The Struggle We Can’t See: How To Support Someone With Mental Illness
“I wish that people could understand that the brain is the most important organ in your body. Just because you can’t see it like you could see a broken bone doesn’t mean it’s not as detrimental and devastating to a family or an individual.” – Demi Lovato
The Struggle We Can’t See: How To Support Friends With Mental Illness
We tend to fear what we don’t understand. Mental illness has long been stigmatized in our society. Providing a person who has been diagnosed with mental illness with the same love, compassion, and support as a person diagnosed with heart disease or cancer is crucial to their recovery. These friends and loved ones need a network of both emotional and functional support that may include friends and family as well as neighbors, coworkers, coaches, teachers, and counselors.
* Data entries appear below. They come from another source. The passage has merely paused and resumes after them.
Lemma insert_flight_fuel n c airline_id flight_number route_id :
  fuel_ok n false (insert_flight (D:=D) c airline_id flight_number route_id).
Proof.
  apply fuel_ok_catch; [fuel_walk|]. intros [] h [= <-]. apply conn_rollback_fuel. intros c0. fuel_walk.
Qed.

Lemma create_or_reuse_flight_fuel : fuel_ok fuel false (create_or_reuse_flight (D:=D) fuel).
Proof.
  unfold create_or_reuse_flight. fuel_walk.
  apply fuel_ok_seq; [apply with_conn_fuel; intros c; fuel_walk|intros [h duplicate]].
  fuel_walk. apply fuel_ok_seq; [apply with_conn_fuel; intros c; apply insert_flight_fuel|intros [new_id|]];
    fuel_walk.
  apply fuel_ok_seq; [apply with_conn_fuel; intros c; fuel_walk|intros [h' row]]. fuel_walk.
Qed.

Lemma add_new_flight_fuel : fuel_ok fuel false (add_new_flight (D:=D) fuel).
Proof.
  unfold add_new_flight. fuel_walk.
  apply fuel_ok_seq; [repeat case_match; auto using create_or_reuse_flight_fuel with fdb|intros [fid|]];
    fuel_walk.
  apply fuel_ok_strict_weak, instance_insert_loop_fuel. lia.
Qed.

Lemma summary_reports_fuel : fuel_ok fuel false (summary_reports (D:=D) fuel).
Proof. unfold summary_reports. fuel_walk. repeat case_match; fuel_walk. by apply fuel_ok_throw. Qed.
End MoreWorkflowFuel.
(* ===== verification/Menu.v ===== *)
(** * The menu dispatcher (src/src/App.py)

    [main_menu]: the menu is printed, a choice is read with the raw
    [input] (end of input prints [Disconnected.] and returns, it does not
    raise), the choice is stripped and upper-cased, [8] exits, a key of
    the action table runs its action under [safe_run] and shows the menu
    again, and any other text prints [Invalid Choice.] and reads again
    without the menu.  [reset_database] calls SeedDB's [ensure_db], which
    deletes the database file and runs the schema and seed scripts: the
    file system and the scripts are outside the model, so [ensure_db] is
    a parameter of the section, and the theorems that need it assume it
    reads no input. *)

From Stdlib Require Import Ascii ZArith Lia.
From stdpp Require Import base list strings.
From S2P Require Import Prelude Trace FilterSpecs FilterSQL Queries Console Update Browse Picker Workflows.

(** [input(prompt)] itself: end of input is [None] (the [EOFError]
    that [main_menu] catches). *)
Definition next_line_opt {D} : io D (option string) :=
  fun w => match w_in w with
           | [] => (Ok None, w)
           | l :: rest => (Ok (Some l), mkWorld rest (w_out w) (w_db w))
           end.

Definition input_opt {D} (p : string) : io D (option string) :=
  emit (EvPrompt p) ;; next_line_opt.

(** [{key: handler for key, _, handler in entries}.get(k)]: the dict
    keeps the last handler of a key. *)
Definition dict_get {V} (entries : list (string * string * V)) (k : string) : option V :=
  (fun e => e.2) <$> find (fun e => e.1.1 ==? k) (reverse entries).

Section Menu.
Context {D : Type} `{!SqlBackend D} `{!SqlExec D}.
Variable fuel : nat.
Variable ensure_db : io D unit.

(** The local [reset_database] of [main_menu]. *)
Definition reset_database : io D unit :=
  ensure_db ;; print "
Database Reset.".

Definition menu_actions : list (string * string * io D unit) :=
  [("1", "View Flights by Criteria", view_flights_by_criteria fuel);
   ("2", "Update Flight Information (Field, Assign Pilot, Delete Flight)", update_flight_information fuel);
   ("3", "View Pilot Schedule", view_pilot_schedule fuel);
   ("4", "View/Update Destination Information", destination_management fuel);
   ("5", "Add a New Flight", add_new_flight fuel);
   ("6", "Summary Reports", summary_reports fuel);
   ("7", "View Audit Log", view_audit_log fuel)].

Definition extra_actions : list (string * string * io D unit) :=
  [("R", "Reset Database and Reseed", reset_database)].
(** [help_command] is given by the text [%s] shows for it. *)
Definition document_translation (help_command : string) (doc : Document)
  : doc_result :=
  match pop_to_output doc with
  | None => DocSectionNotFoundError (not_found_message help_command)
  | Some rest => Written (OUTPUT_TEXT :: OUTPUT_SECTION :: rest)
  end.

End HelpDoc.

(** ** [add_pipeline_definition] *)

Module ArgumentTable.

(** [HELP_TEXT] *)
Definition HELP_TEXT : string :=
  "The JSON pipeline definition.  If the pipeline definition"
  +:+ String "010" "is in a file you can use the file://<filename> syntax to"
  +:+ String "010" "specify a filename."
  +:+ String "010" "".

(** An entry of the argument table: an argument of the service model, or
    the [PipelineDefinitionArgument] of this module with the arguments of
    its constructor. *)
Inductive Argument : Type :=
| ServiceArgument (cli_name : string)
| PipelineDefinitionArgument (arg_name : string) (required : bool)
                             (help_text : string).

(** The table is changed in place, so it is returned also when [del]
    raises. *)
Definition add_pipeline_definition (argument_table : gmap string Argument)
  : gmap string Argument * result unit :=
  let argument_table :=
    <["pipeline-definition" :=
        PipelineDefinitionArgument "pipeline-definition" true HELP_TEXT]>
      argument_table in
  match argument_table !! "pipeline-objects" with
  | Some _ => (delete "pipeline-objects" argument_table, Ok tt)
  | None => (argument_table, Raise (KeyError "pipeline-objects"))
  end.

End ArgumentTable.

(** ** Vocabulary of the statements *)

(** A BETWEEN selector on [field] with the two bounds. *)
Definition between (field lo hi : string) : RunSelector :=
  mk_selector field (mk_operator "BETWEEN" [lo; hi]).

(** The selector a present interval stands for: its first two elements. *)
Definition interval_selectors (field : string) (interval : option (list string))
  : list RunSelector :=
  match interval with
  | Some (lo :: hi :: _) => [between field lo hi]
  | _ => []
  end.

(** The selector a present status list stands for. *)
Definition status_selectors (statuses : option (list string))
  : list RunSelector :=
  match statuses with
  | Some values => [mk_selector "@status" (mk_operator "EQ" values)]
  | None => []
  end.

(** A present interval has both of its bounds. *)
Definition has_bounds (interval : option (list string)) : Prop :=
  match interval with
  | Some l => (2 <= length l)%nat
  | None => True
  end.

(** [s] reads YYYY-MM-DDTHH:MM:SS: nineteen characters, decimal digits
    around the separators. *)
Definition is_digit (a : ascii) : bool :=
  (Nat.leb 48 (nat_of_ascii a) && Nat.leb (nat_of_ascii a) 57)%bool.

Definition iso_shaped (s : string) : bool :=
  match list_ascii_of_string s with
  | [y1; y2; y3; y4; s1; m1; m2; s2; d1; d2; s3; h1; h2; s4; n1; n2; s5; c1; c2] =>
      forallb is_digit [y1; y2; y3; y4; m1; m2; d1; d2; h1; h2; n1; n2; c1; c2]
      && bool_decide ([s1; s2; s3; s4; s5] = ["-"; "-"; "T"; ":"; ":"]%char)
  | _ => false
  end.

(** The effects of [_set_session_objects]: neither a call to the service
    nor a write to the stream. *)
Definition session_event (ev : event) : Prop :=
  ev = GetService "datapipeline" \/ ev = GetEndpoint.

(** The message of the error raised for the token [tok]. *)
Definition invalid_status_message (tok : string) : string :=
  "Invalid status: " +:+ tok +:+ ", must be one of: waiting, pending, "
  +:+ "cancelled, running, finished, failed, waiting_for_runner, "
  +:+ "waiting_on_dependencies".

(** The last field of [fs] whose key is [k]: the one whose value the
    record keeps. *)
Definition last_field (k : string) (fs : list ApiField) : option ApiField :=
  find (fun f => String.eqb (key f) k) (rev fs).

(** What the record of [obj] holds under [k] according to the
    construction "start with @id and name, then every field in order". *)
Definition record_entry (obj : ApiObject) (k : string) : option (option string) :=
  match last_field k (fields obj) with
  | Some f =>
      Some (match stringValue f with
            | Some s => Some s
            | None => refValue f
            end)
  | None =>
      if String.eqb k "name" then Some (Some (name obj))
      else if String.eqb k "@id" then Some (Some (id obj))
      else None
  end.

(** The record has a string under both keys of the sort. *)
Definition has_sort_key (x : Record_) : Prop :=
  exists s n, x !! "@scheduledStartTime" = Some (Some s)
              /\ x !! "name" = Some (Some n).

(** A key made of two strings. *)
Definition string_key (k : option string * option string) : Prop :=
  exists s n, k = (Some s, Some n).
(** Linear arithmetic with divisions and remainders by constants. *)
Ltac dlia := Z.to_euclidean_division_equations; lia.

Create HintDb words.

Section exec_lemmas.
Context {A : Type}.
Implicit Types (l src w rest : list A).

Lemma ebind_Ret {B} (a : A) (k : A → exec B) : ebind (Ret a) k = k a.
Proof. reflexivity. Qed.

Lemma ebind_inv {B} (m : exec A) (k : A → exec B) b :
  ebind m k = Ret b → ∃ a, m = Ret a ∧ k a = Ret b.
Proof. destruct m; simpl; [eauto | discriminate]. Qed.

Lemma slice_ok l a b :
  a ≤ b → b ≤ length l → slice l a b = Ret (take (b - a) (drop a l)).
Proof. intros. unfold slice. by rewrite decide_True by lia. Qed.

Lemma idx_ok l i x : l !! i = Some x → idx l i = Ret x.
Proof. unfold idx. by intros ->. Qed.

Lemma idx_lt l i : i < length l → ∃ x, l !! i = Some x ∧ idx l i = Ret x.
Proof.
  intros [x Hx]%lookup_lt_is_Some. exists x. by rewrite (idx_ok _ _ x).
Qed.

Lemma set_idx_ok l i v : i < length l → set_idx l i v = Ret (<[i := v]> l).
Proof. intros. unfold set_idx. by rewrite decide_True by lia. Qed.

Lemma copy_at_ok l off src :
  off + length src ≤ length l → copy_at l off src = Ret (splice l off src).
Proof. intros. unfold copy_at. by rewrite decide_True by lia. Qed.

Lemma length_splice l off src :
  off + length src ≤ length l → length (splice l off src) = length l.
Proof. intros. unfold splice. len. Qed.

(** Writing right behind an already written prefix extends the prefix: the
    lemma every encoder of the protocol is proved with. *)
Lemma splice_app w rest src :
  splice (w ++ rest) (length w) src = (w ++ src) ++ drop (length src) rest.
Proof.
  unfold splice. rewrite take_app_length, drop_app_ge by lia.
  rewrite <- app_assoc. do 3 f_equal. lia.
Qed.

Lemma splice_0 l src : splice l 0 src = src ++ drop (length src) l.
Proof. reflexivity. Qed.

Lemma copy_at_app w rest src off :
  off = length w → length src ≤ length rest →
  copy_at (w ++ rest) off src = Ret ((w ++ src) ++ drop (length src) rest).
Proof. intros -> ?. rewrite copy_at_ok by len. by rewrite splice_app. Qed.

Lemma copy_at_0 l src :
  length src ≤ length l → copy_at l 0 src = Ret (src ++ drop (length src) l).
Proof. intros. by rewrite copy_at_ok by lia. Qed.

Lemma set_idx_app w rest x off :
  off = length w → 1 ≤ length rest →
  set_idx (w ++ rest) off x = Ret ((w ++ [x]) ++ drop 1 rest).
Proof.
  intros -> ?. rewrite set_idx_ok by len.
  destruct rest as [|y rest]; [simpl in *; lia|].
  rewrite insert_app_r_alt, Nat.sub_diag by lia. simpl.
  by rewrite <- app_assoc.
Qed.

(** Slicing the middle, or the end, out of a concatenation. *)
Lemma slice_app l1 l2 l3 i j :
  i = length l1 → j = i + length l2 → slice (l1 ++ l2 ++ l3) i j = Ret l2.
Proof.
  intros -> ->. rewrite slice_ok by len. f_equal.
  rewrite drop_app_length, take_app_length'; [done|lia].
Qed.

Lemma slice_app_end l1 l2 i j :
  i = length l1 → j = i + length l2 → slice (l1 ++ l2) i j = Ret l2.
Proof. intros. rewrite <- (slice_app l1 l2 [] i j) by done. by rewrite app_nil_r. Qed.

Lemma usub_ok a b : b ≤ a → usub a b = Ret (a - b).
Proof. intros. unfold usub. by rewrite decide_True. Qed.
(* ===== verification/UsbHeader.v ===== *)
(** The frame header of the host protocol: [shared/usb-proto/src/header.rs],
    [frame.rs] ([FrameType]) and [error.rs] ([HeaderError]).

    Every frame starts with five bytes, [frame_type][seq LE][length LE]. The
    codec is modelled with its buffer writes and its error values; the theorems
    say that it is a bijection between well-formed headers and the five-byte
    strings that start with a known type. *)

From S2P Require Import Prelude.

Definition HEADER_SIZE : nat := 5.

Inductive FrameType := IpcRequestT | IpcReplyT | SimpleT.

#[export] Instance FrameType_eq_dec : EqDecision FrameType.
Proof. solve_decision. Defined.

Inductive HeaderError := TooShort | BadFrameType (b : Z).

(** [self.frame_type as u8]: the discriminants of the enum. *)
Definition frame_type_as_u8 (t : FrameType) : Z :=
  match t with IpcRequestT => 0x01 | IpcReplyT => 0x02 | SimpleT => 0x03 end.

(** [FrameType::from_u8] *)
Definition frame_type_from_u8 (v : Z) : result FrameType HeaderError :=
  match v with
  | 0x01%Z => Ok IpcRequestT
  | 0x02%Z => Ok IpcReplyT
  | 0x03%Z => Ok SimpleT
  | other => Err (BadFrameType other)
  end.

Record FrameHeader := mkHeader {
  frame_type : FrameType;
  seq : Z;        (* u16 *)
  length16 : Z;   (* u16: number of payload bytes *)
}.

(** The ranges the Rust field types guarantee. *)
Definition header_ok (h : FrameHeader) : Prop :=
  is_u 16 (seq h) ∧ is_u 16 (length16 h).

(** [FrameHeader::frame_size] *)
Definition frame_size (h : FrameHeader) : nat := HEADER_SIZE + Z.to_nat (length16 h).

(** [FrameHeader::encode]: writes into a caller-supplied five-byte buffer. *)
Definition header_encode (h : FrameHeader) (buf : list Z) : exec (list Z) :=
  let! buf := set_idx buf 0 (frame_type_as_u8 (frame_type h)) in
  let! buf := copy_at buf 1 (le_bytes 2 (seq h)) in
  copy_at buf 3 (le_bytes 2 (length16 h)).

(** [FrameHeader::decode] *)
Definition header_decode (buf : list Z) : exec (result FrameHeader HeaderError) :=
  if decide (length buf < HEADER_SIZE) then Ret (Err TooShort) else
  let! b0 := idx buf 0 in
  match frame_type_from_u8 b0 with
  | Err e => Ret (Err e)
  | Ok t =>
      let! b1 := idx buf 1 in
      let! b2 := idx buf 2 in
      let! b3 := idx buf 3 in
      let! b4 := idx buf 4 in
      Ret (Ok (mkHeader t (le_val [b1; b2]) (le_val [b3; b4])))
  end.

(** The bytes of a header on the wire. *)
Definition header_bytes (h : FrameHeader) : list Z :=
  frame_type_as_u8 (frame_type h) :: le_bytes 2 (seq h) ++ le_bytes 2 (length16 h).

(** A zeroed header buffer, as the encoders declare it: [[0u8; HEADER_SIZE]]. *)
Definition hdr0 : list Z := replicate HEADER_SIZE 0%Z.

(** ** Lemmas *)

Lemma length_header_bytes h : length (header_bytes h) = 5.
Proof. reflexivity. Qed.
#[export] Hint Rewrite length_header_bytes : len.

Lemma frame_type_roundtrip t : frame_type_from_u8 (frame_type_as_u8 t) = Ok t.
Proof. by destruct t. Qed.

Lemma frame_type_from_inv v t : frame_type_from_u8 v = Ok t → v = frame_type_as_u8 t.
Proof. unfold frame_type_from_u8. intros. repeat case_match; by simplify_eq. Qed.

Lemma frame_type_as_u8_ok t : is_u 8 (frame_type_as_u8 t).
Proof. destruct t; split; simpl; lia. Qed.

Lemma header_bytes_ok h : bytes_ok (header_bytes h).
Proof.
  constructor; [apply frame_type_as_u8_ok|].
  apply bytes_ok_app. auto with words.
Qed.
#[export] Hint Resolve header_bytes_ok frame_type_as_u8_ok : words.

Lemma header_encode_ok h buf :
  length buf = HEADER_SIZE → header_encode h buf = Ret (header_bytes h).
Proof.
  intros Hl. do 5 (destruct buf as [|? buf]; [discriminate|]).
  destruct buf; [|discriminate]. reflexivity.
Qed.

Lemma header_encode_hdr0 h : header_encode h hdr0 = Ret (header_bytes h).
Proof. by apply header_encode_ok. Qed.

Lemma header_decode_app h rest :
  header_ok h → header_decode (header_bytes h ++ rest) = Ret (Ok h).
Proof.
  intros [Hs Hl]. unfold header_decode, header_bytes. rewrite decide_False by (unfold HEADER_SIZE; simpl; lia).
  assert (∀ z, is_u 16 z → le_val [z mod 256; (z / 256) mod 256]%Z = z) as Hle
    by (intros z Hz; exact (le_roundtrip 2 z Hz)).
  cbn -[le_val Z.modulo Z.div frame_type_from_u8 frame_type_as_u8].
  rewrite frame_type_roundtrip, !Hle by done. by destruct h.
Qed.

Lemma header_decode_short buf :
  length buf < HEADER_SIZE → header_decode buf = Ret (Err TooShort).
Proof. intros. unfold header_decode. by rewrite decide_True. Qed.

(** A successful decode accounts for the first five bytes exactly. *)
Lemma header_decode_inv buf h :
  bytes_ok buf → header_decode buf = Ret (Ok h) →
  header_ok h ∧ buf = header_bytes h ++ drop HEADER_SIZE buf.
Proof.
  unfold header_decode. intros Hb H. case_decide as Hlen; [discriminate|].
  unfold HEADER_SIZE in Hlen.
  do 5 (destruct buf as [|? buf]; [simpl in Hlen; lia|]).
  cbn -[le_val frame_type_from_u8] in H.
  destruct (frame_type_from_u8 z) as [t|] eqn:Ht; [|discriminate].
  injection H as <-. apply frame_type_from_inv in Ht as ->.
  apply (bytes_ok_app [_] _) in Hb as [_ Hb].
  apply (bytes_ok_app [_; _] _) in Hb as [H1 Hb].
  apply (bytes_ok_app [_; _] _) in Hb as [H2 _].
  split; [split; by apply (le_val_bound [_; _])|].
  unfold header_bytes. cbn [frame_type seq length16].
  apply le_bytes_le_val in H1, H2. cbn [length le_val] in H1, H2. by rewrite H1, H2.
Qed.

(** [decode] never panics, whatever the input. *)
Lemma header_decode_total buf : ∃ r, header_decode buf = Ret r.
Proof.
  unfold header_decode. case_decide as Hlen; [eauto|]. unfold HEADER_SIZE in Hlen.
  do 5 (destruct buf as [|? buf]; [simpl in Hlen; lia|]). simpl.
  destruct (frame_type_from_u8 z); eauto.
Qed.

(** ** Properties *)

(** The header codec is a bijection on well-formed headers: decoding what
    [encode] wrote into any five-byte buffer gives back the header, whatever
    bytes follow it; and every buffer that decodes starts with exactly the
    encoding of the header it decodes to. *)
Theorem header_codec_bijective (h : FrameHeader) (buf rest : list Z) :
  header_ok h → length buf = HEADER_SIZE →
  (let! w := header_encode h buf in header_decode (w ++ rest)) = Ret (Ok h) ∧
  (∀ l, bytes_ok l → header_decode l = Ret (Ok h) →
        header_encode h buf = Ret (take HEADER_SIZE l)).
Proof.
  intros Hh Hb. rewrite header_encode_ok by done. simpl. split.
  - by apply header_decode_app.
  - intros l Hl Hd. destruct (header_decode_inv l h Hl Hd) as [_ E].
    rewrite E. rewrite take_app_le' by done. by rewrite take_ge.
Qed.

Lemma header_codec_bijective_witness :
  (let! w := header_encode (mkHeader SimpleT 7 300) hdr0 in header_decode (w ++ [9%Z]))
    = Ret (Ok (mkHeader SimpleT 7 300)).
Proof.
  refine (proj1 (header_codec_bijective (mkHeader SimpleT 7 300) hdr0 [9%Z] _ _)).
  - split; split; simpl; lia.
  - reflexivity.
Defined.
9 Warning Signs to Look For
Friends may be the first to notice that things aren’t ‘quite right’. If you suspect your friend may be suffering from a mental health condition, it’s important to seek out help as soon as possible.
Below are some signs to look for:
1. Isolating oneself
A friend loses interest in the activities they once enjoyed, does not respond to texts or phone calls, and no longer wants to hang out.
We all feel tired at times which can cause us to be more emotional; however, consistent tears and exhaustion lasting more than a few weeks may be a sign that something is wrong.
Suggested Read: It’s Okay For Everyone To Cry
3. Risky Behavior
Speeding, repeated and excessive use of alcohol and/or drugs, or any other out-of-control behavior that poses a risk to your friend or others should be addressed.
Cuts or burns could be an indication of self-harm, especially if your friend is wearing long sleeves or pants during warmer weather.
5. Mood Swings
Emotions swing back and forth between manic to depressed and lethargic. He or she may also lash out over seemingly small things.
6. Extreme Distraction
Your friend is fidgety, can’t sit still, or has difficulty concentrating.
7. Overwhelming Fear
Irrational fears or excessive worry keep your friend from participating in normal, daily activities.
8. Changes in Behavior
You notice your friend refusing to eat, throwing up, or using laxatives. His or her sleep habits and personality may also have changed.
9. Threatening Suicide
Even if you’re not sure if they are serious, it’s better to be safe and seek help.
4 Ways You Can Help
1. Talk About It
It’s extremely important to focus on observable behavior without shaming or judgment. For example, “I notice you’ve been skipping meals lately. Are you feeling okay?”
2. Share Your Concerns with Someone You Trust
Reach out to other supportive friends, family, clergy, teachers, coaches, or counselors. It is a heavy weight to be a friend’s sole support. Be transparent, and let your friend know you are sharing your concern with others. If it’s an emergency, don’t hesitate to dial 911.
3. Be Supportive
Although you can’t force someone to seek help, you can let them know you care. Offer to find mental health resources and services, and make the appointment for them. Ask if you can drive them or accompany them to an appointment. It can be difficult to complete daily tasks when suffering from a mental condition. Help with errands, cleaning, or childcare. Educate yourself about their condition. It’s easier to be empathic when we understand the cause of their behavior.
Suggested Read: Empathy Versus Sympathy: What Do We Need?
4. Build a Supportive Community
Don’t give up on them.
Call or text regularly, and continue to invite them to social gatherings even if they don’t attend. Use supportive and reassuring language. People with mental health conditions can’t ‘snap out of it’, ‘just be happy’, or ‘stop worrying’. Instead, reassure them that they will be okay, and you will continue to be there for them.
Remember, the first step in addressing mental illness is talking about it. You never know if a simple conversation could save someone’s life.